Records excerpted from a collection
-*-*-
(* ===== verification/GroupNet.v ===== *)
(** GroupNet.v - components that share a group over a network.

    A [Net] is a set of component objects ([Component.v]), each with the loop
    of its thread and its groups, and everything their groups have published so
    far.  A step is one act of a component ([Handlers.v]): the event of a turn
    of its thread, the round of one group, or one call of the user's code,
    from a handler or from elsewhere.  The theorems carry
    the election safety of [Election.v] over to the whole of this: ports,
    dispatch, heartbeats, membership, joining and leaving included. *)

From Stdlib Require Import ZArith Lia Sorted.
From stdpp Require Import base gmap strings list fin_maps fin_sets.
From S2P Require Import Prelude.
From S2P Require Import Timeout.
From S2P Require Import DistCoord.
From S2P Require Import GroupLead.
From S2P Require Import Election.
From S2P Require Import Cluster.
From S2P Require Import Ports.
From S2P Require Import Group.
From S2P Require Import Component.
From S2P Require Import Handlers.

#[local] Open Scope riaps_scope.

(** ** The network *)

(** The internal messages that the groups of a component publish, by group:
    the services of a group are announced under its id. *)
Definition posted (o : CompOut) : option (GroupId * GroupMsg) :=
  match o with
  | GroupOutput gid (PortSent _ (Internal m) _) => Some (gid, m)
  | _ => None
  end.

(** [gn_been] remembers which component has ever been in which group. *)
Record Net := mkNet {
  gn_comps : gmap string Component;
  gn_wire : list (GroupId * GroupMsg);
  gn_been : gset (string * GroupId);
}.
-*-*-
* Problem to solve: Using the data above, print exactly the lines from the line that contains "A [Net] is a" through the line that contains "From S2P Require Import Prelude.", with both included.

* Answer space:
    A [Net] is a set of component objects ([Component.v]), each with the loop
    of its thread and its groups, and everything their groups have published so
    far.  A step is one act of a component ([Handlers.v]): the event of a turn
    of its thread, the round of one group, or one call of the user's code,
    from a handler or from elsewhere.  The theorems carry
    the election safety of [Election.v] over to the whole of this: ports,
    dispatch, heartbeats, membership, joining and leaving included. *)

From Stdlib Require Import ZArith Lia Sorted.
From stdpp Require Import base gmap strings list fin_maps fin_sets.
From S2P Require Import Prelude.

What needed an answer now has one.